MANSWAP #1 The Jacket pattern

Before the SWAP rules were announced I had a rough idea of a capsule wardrobe for Gus, consisting of 11 items:

  1. Shirt
  2. Long sleeved T shirt
  3. High waisted jeans
  4. Corduroys
  5. Smart shorts
  6. Casual trousers
  7. Tailored jacket
  8. Bomber jacket
  9. Alpaca “Lore” jumper
  10. Polo neck jumper
  11. Coat

Since the rules were published I have had to rethink my plans a little, mainly because no more than eight patterns are allowed. The obvious thing to do is make shorts (6) and trousers (7) from the same pattern, which I think I will do. The long sleeved T (3) and the bomber jacket (9) could share the same pattern. I may drop the T and do two shirts – one with long sleeves and the other short. Also I am tempted, if I get a good fit on the tailored jacket, to do it twice – once in a wool and once in linen so that Gus’s wardrobe has both a winter (7 plus 3 and 4) and a summer set (to go with 5 and 6). This would mean leaving out (11) the coat.

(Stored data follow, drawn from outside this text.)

(** ** Reads *)

(** X22. Reading never writes: on the transient map [get], [in], the call
    form with a key only, [keys()], [values()], [items()], [sync()],
    [optimize()] and [close()] leave the store exactly as it was, whatever
    the key (supported or not) and whatever they answer or raise. *)
Theorem reads_change_nothing (builtin_repr : pyobj -> pystr) (c : Codec)
    (m : gmap bytes bytes) (key : pyobj) :
  (__getitem__ builtin_repr key (mkKVS m c)).2 = mkKVS m c /\
  (__contains__ builtin_repr key (mkKVS m c)).2 = mkKVS m c /\
  (__call__ builtin_repr key PyNone (mkKVS m c)).2 = mkKVS m c /\
  (keys (mkKVS m c)).2 = mkKVS m c /\
  (values builtin_repr (mkKVS m c)).2 = mkKVS m c /\
  (items builtin_repr (mkKVS m c)).2 = mkKVS m c /\
  (sync (mkKVS m c)).2 = mkKVS m c /\
  (optimize (mkKVS m c)).2 = mkKVS m c /\
  (close (mkKVS m c)).2 = mkKVS m c.
Proof.
  assert ((__getitem__ builtin_repr key (mkKVS m c)).2 = mkKVS m c) as Hget.
  { destruct (_convert builtin_repr key) as [k|e] eqn:Hk.
    - by rewrite (getitem_dict _ m c key k Hk).
    - by rewrite (getitem_unsupported _ m c key e Hk). }
  split; [exact Hget|]. split.
  { destruct (_convert builtin_repr key) as [k|e] eqn:Hk.
    - by rewrite (contains_dict _ m c key k Hk).
    - by rewrite (contains_unsupported _ m c key e Hk). }
  split; [exact Hget|].
  by rewrite keys_dict, values_dict, items_dict.
Qed.

(** X23. What the look-up of the backing object raises, [get] raises: on
    every backing object, an exception from the dispatched look-up ([get]
    if exposed, [__getitem__] otherwise), a [KeyError] for a missing key
    included, comes out of [get], of the call form with a key only, of the
    [get]-based containment test and of [pop], which then removes nothing.
    Only [delete] swallows [KeyError]. *)
Theorem lookup_errors_come_out (builtin_repr : pyobj -> pystr) (DB : Type)
    (B : Backend DB) (key : pyobj) (k : bytes) (e : exn) (st st' : KVS DB) :
  _convert builtin_repr key = ok k ->
  (if hasattr attr_get
   then invoke attr_get (fun get => get k)
   else invoke attr_getitem (fun __getitem__ => __getitem__ k)) st
  = (raise e, st') ->
  __getitem__ builtin_repr key st = (raise e, st') /\
  __call__ builtin_repr key PyNone st = (raise e, st') /\
  contains_fallback builtin_repr k st = (raise e, st') /\
  pop builtin_repr key st = (raise e, st').
Proof.
  intros Hk Hlook.
  assert (forall key', _convert builtin_repr key' = ok k ->
            __getitem__ builtin_repr key' st = (raise e, st')) as Hget.
  { intros key' Hk'. unfold __getitem__, bind, lift. by rewrite Hk', Hlook. }
  split; [by apply Hget|]. split; [by apply Hget|]. split.
  - unfold contains_fallback, bind. by rewrite (Hget (PyBytes k) eq_refl).
  - unfold pop, bind. by rewrite (Hget key Hk).
Qed.

Lemma lookup_errors_come_out_witness :
  __getitem__ plain_repr key_a (mkKVS (mkTable ∅) tagged_codec)
  = (raise KeyError, mkKVS (mkTable ∅) tagged_codec) /\
  __call__ plain_repr key_a PyNone (mkKVS (mkTable ∅) tagged_codec)
  = (raise KeyError, mkKVS (mkTable ∅) tagged_codec) /\
  contains_fallback plain_repr (ascii_bytes "a")
    (mkKVS (mkTable ∅) tagged_codec)
  = (raise KeyError, mkKVS (mkTable ∅) tagged_codec) /\
  pop plain_repr key_a (mkKVS (mkTable ∅) tagged_codec)
  = (raise KeyError, mkKVS (mkTable ∅) tagged_codec).
Proof.
  exact (lookup_errors_come_out plain_repr table _ key_a (ascii_bytes "a")
           KeyError (mkKVS (mkTable ∅) tagged_codec)
           (mkKVS (mkTable ∅) tagged_codec) eq_refl eq_refl).
Defined.

(** ** The transient store is a finite map *)

Section MapSemantics.
Variable builtin_repr : pyobj -> pystr.
Variable c : Codec.
Hypothesis Hinv : codec_inverts c.
Hypothesis Hne : codec_nonempty c.
Implicit Types (m : gmap bytes bytes) (a : gmap bytes pyobj) (k : bytes).

Lemma holds_delete m a k :
  holds_encodings c m a -> holds_encodings c (delete k m) (delete k a).
Proof.
  intros Hma k'. destruct (decide (k' = k)) as [->|Hk].
  - by rewrite !lookup_delete_eq.
  - rewrite !lookup_delete_ne by done. apply Hma.
Qed.

Lemma holds_insert m a k v b :
  holds_encodings c m a -> is_None v = false -> dumps c v = ok b ->
  holds_encodings c (<[k:=b]> m) (<[k:=v]> a).
Proof.
  intros Hma Hv Hb k'. destruct (decide (k' = k)) as [->|Hk].
  - rewrite !lookup_insert_eq. split; [done|]. by exists b.
  - rewrite !lookup_insert_ne by done. apply Hma.
Qed.

Lemma holds_get m a key k :
  holds_encodings c m a ->
  _convert builtin_repr key = ok k ->
  __getitem__ builtin_repr key (mkKVS m c)
  = (ok (default PyNone (a !! k)), mkKVS m c) /\
  __contains__ builtin_repr key (mkKVS m c)
  = (ok (bool_decide (is_Some (a !! k))), mkKVS m c).
Proof.
  intros Hma Hk.
  rewrite (getitem_dict _ m c key k Hk), (contains_dict _ m c key k Hk).
  specialize (Hma k). destruct (a !! k) as [v|].
  - destruct Hma as (Hv & b & -> & Hb).
    pose proof (Hne v b Hb) as Hnonempty.
    destruct b as [|x b]; [done|]. cbn. by rewrite (Hinv v (x :: b) Hb).
  - by rewrite Hma.
Qed.

Lemma holds_perform o m a :
  holds_encodings c m a ->
  exists m', perform builtin_repr o (mkKVS m c) = mkKVS m' c /\
             holds_encodings c m' (record builtin_repr c o a).
Proof.
  intros Hma.
  assert (forall key value k, _convert builtin_repr key = ok k ->
    is_None value = false ->
    exists m', (__setitem__ builtin_repr key value (mkKVS m c)).2 = mkKVS m' c
      /\ holds_encodings c m'
           (if is_ok (dumps c value) then <[k:=value]> a else a)) as Hset.
  { intros key value k Hk Hv.
    rewrite (setitem_dict _ m c key value k Hk Hv).
    destruct (dumps c value) as [b|e] eqn:Hb; cbn [is_ok snd].
    - eexists. split; [reflexivity|]. by apply holds_insert.
    - by exists m. }
  destruct o as [key value|key|key|key|key value|key| | | | | ];
    cbn [perform record].
  - destruct (_convert builtin_repr key) as [k|e] eqn:Hk.
    + destruct (is_None value) eqn:Hv.
      * apply is_None_true in Hv as ->.
        rewrite (setitem_None_dict _ m c key k Hk).
        eexists. split; [reflexivity|]. by apply holds_delete.
      * by apply Hset.
    + rewrite (setitem_unsupported _ m c key value e Hk). by exists m.
  - destruct (_convert builtin_repr key) as [k|e] eqn:Hk.
    + rewrite (getitem_dict _ m c key k Hk). by exists m.
    + rewrite (getitem_unsupported _ m c key e Hk). by exists m.
  - destruct (_convert builtin_repr key) as [k|e] eqn:Hk.
    + rewrite (delitem_dict _ m c key k Hk).
      eexists. split; [reflexivity|]. by apply holds_delete.
    + rewrite (delitem_unsupported _ m c key e Hk). by exists m.
  - destruct (_convert builtin_repr key) as [k|e] eqn:Hk.
    + rewrite (contains_dict _ m c key k Hk). by exists m.
    + rewrite (contains_unsupported _ m c key e Hk). by exists m.
  - rewrite call_dict.
    destruct (_convert builtin_repr key) as [k|e] eqn:Hk.
    + destruct (is_None value) eqn:Hv.
      * rewrite (getitem_dict _ m c key k Hk). by exists m.
      * by apply Hset.
    + rewrite (getitem_unsupported _ m c key e Hk),
        (setitem_unsupported _ m c key value e Hk).
      exists m. by destruct (is_None value).
  - destruct (_convert builtin_repr key) as [k|e] eqn:Hk.
    + rewrite (pop_dict _ m c key k Hk).
      destruct (holds_get m a key k Hma Hk) as [-> _]. cbn [fst snd].
      eexists. split; [reflexivity|]. by apply holds_delete.
    + rewrite (pop_unsupported _ m c key e Hk). by exists m.
  - by exists m.
  - by exists m.
  - by exists m.
  - by exists m.
  - exists ∅. split; [reflexivity|]. intros k. by rewrite !lookup_empty.
Qed.

Lemma holds_run ops m a :
  holds_encodings c m a ->
  exists m', run builtin_repr ops (mkKVS m c) = mkKVS m' c /\
    holds_encodings c m'
      (foldl (fun a o => record builtin_repr c o a) a ops).
Proof.
  revert m a. induction ops as [|o ops IH]; intros m a Hma.
  - by exists m.
  - cbn [run foldl]. destruct (holds_perform o m a Hma) as (m1 & -> & H1).
    apply (IH m1 _ H1).
Qed.
End MapSemantics.

(** X24. A transient store is a finite map of values. Provided [loads]
    inverts [dumps] and [dumps] never answers the empty byte string, after
    any sequence of operations on a fresh transient store (failing ones
    included) [get] under a supported key answers the value last written
    under its canonical key, unless a write of [None], a [delete], a [pop]
    or a [clear] came after it, and [None] otherwise; [in] answers whether
    there is such a value; neither raises or changes the store. *)
Theorem transient_store_is_a_map (builtin_repr : pyobj -> pystr) (c : Codec)
    (ops : list operation) (key : pyobj) (k : bytes) :
  codec_inverts c ->
  codec_nonempty c ->
  _convert builtin_repr key = ok k ->
  __getitem__ builtin_repr key (run builtin_repr ops (KVS_memory c))
  = (ok (default PyNone (recorded builtin_repr c ops !! k)),
     run builtin_repr ops (KVS_memory c)) /\
  __contains__ builtin_repr key (run builtin_repr ops (KVS_memory c))
  = (ok (bool_decide (is_Some (recorded builtin_repr c ops !! k))),
     run builtin_repr ops (KVS_memory c)).
Proof.
  intros Hinv Hne Hk.
  destruct (holds_run builtin_repr c Hinv Hne ops ∅ ∅) as (m & Hrun & Hm).
  { intros k'. by rewrite !lookup_empty. }
  unfold KVS_memory. rewrite Hrun.
  by apply holds_get.
Qed.

Lemma transient_store_is_a_map_witness :
  __getitem__ plain_repr (PyInt 7)
    (run plain_repr
       [OpSet (PyInt 7) (PyBool true); OpSet key_a (PyInt 1);
        OpCall (PyStr (codepoints "7")) (PyBool false); OpPop key_a]
       (KVS_memory tagged_codec))
  = (ok (default PyNone
           (recorded plain_repr tagged_codec
              [OpSet (PyInt 7) (PyBool true); OpSet key_a (PyInt 1);
               OpCall (PyStr (codepoints "7")) (PyBool false); OpPop key_a]
            !! ascii_bytes "7")),
     run plain_repr
       [OpSet (PyInt 7) (PyBool true); OpSet key_a (PyInt 1);
        OpCall (PyStr (codepoints "7")) (PyBool false); OpPop key_a]
       (KVS_memory tagged_codec)) /\
  __contains__ plain_repr (PyInt 7)
    (run plain_repr
       [OpSet (PyInt 7) (PyBool true); OpSet key_a (PyInt 1);
        OpCall (PyStr (codepoints "7")) (PyBool false); OpPop key_a]
       (KVS_memory tagged_codec))
  = (ok (bool_decide (is_Some
           (recorded plain_repr tagged_codec
              [OpSet (PyInt 7) (PyBool true); OpSet key_a (PyInt 1);
               OpCall (PyStr (codepoints "7")) (PyBool false); OpPop key_a]
            !! ascii_bytes "7"))),
     run plain_repr
       [OpSet (PyInt 7) (PyBool true); OpSet key_a (PyInt 1);
        OpCall (PyStr (codepoints "7")) (PyBool false); OpPop key_a]
       (KVS_memory tagged_codec)).
Proof.
  refine (transient_store_is_a_map plain_repr tagged_codec
            [OpSet (PyInt 7) (PyBool true); OpSet key_a (PyInt 1);
             OpCall (PyStr (codepoints "7")) (PyBool false); OpPop key_a]
            (PyInt 7) (ascii_bytes "7")
            tagged_codec_inverts tagged_codec_nonempty _).
  by vm_compute.
Defined.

I have also been thinking a bit more about patterns, especially the jacket. Thank you for your advice on sweater patterns – I will come back to the pullover in a later post.

The jacket

So back to the jacket.  I had another go at the 1940s jacket, and I think I made good progress with altering the paper pattern. Then I thought about another toile, and doing the sleeves later, and trying to get some canvas and shoulder pads that were  just right for a 1940s jacket and I felt a bit fed up. The wise words of caution of Ceci and Lynn Mally came to me as I was working away. And mostly what Cherry said:

I too am a lifetime sewer who enjoys a challenge. I also have two sons and the elder is built just like Gus, although a little older. I have also made vintage costumes for the stage.I hate to be a Debbie Downer, but based on my experience this is what will happen:
You will eventually get to a toile which looks something like a fit, although Gus will still be pushing for more modern lines. You will go ahead and buy expensive tweed, sew it up to your best standards, pad-stitching and all the rest. Gus will allow a photo shoot and it will look great, in a vintage sort of way. After that you will never see him wear it again. If challenged he will say “it feels weird” or “I never go anywhere I can wear it”.
If you feel like making a vintage jacket, all power to you. But accept it is for you!

I realised that Gus had not really signed off the pattern. Despite expressing enthusiasm for the vintage project his desire to have a different shape may be worth responding to. During the second fitting he requested narrower lapels, two buttons, and no pockets. But I had no idea what sort of jacket patterns he really wanted. Is he sophisticated enough to really understand the options? When I make for myself I more or less know what I can have, and roughly how to make it. I often get what you might call “indirect” inspiration – in the case of Hila it was the graphic design of a penguin book. Other times it is more direct – say the copying of the Sache silk design from a Schiaparelli dress, and combining it with the Dogstar Napoleon Six design. Other times I directly copy an existing garment.

I have learned that making for someone else is a challenging area. You can either do more or less exactly what they tell you – ie copy this, or you can use your skill and judgement to create something they  might have never thought of. I prefer doing the second as it is much more exciting and uses more skills. But you run the risk of creating something inappropriate that wont be worn or loved.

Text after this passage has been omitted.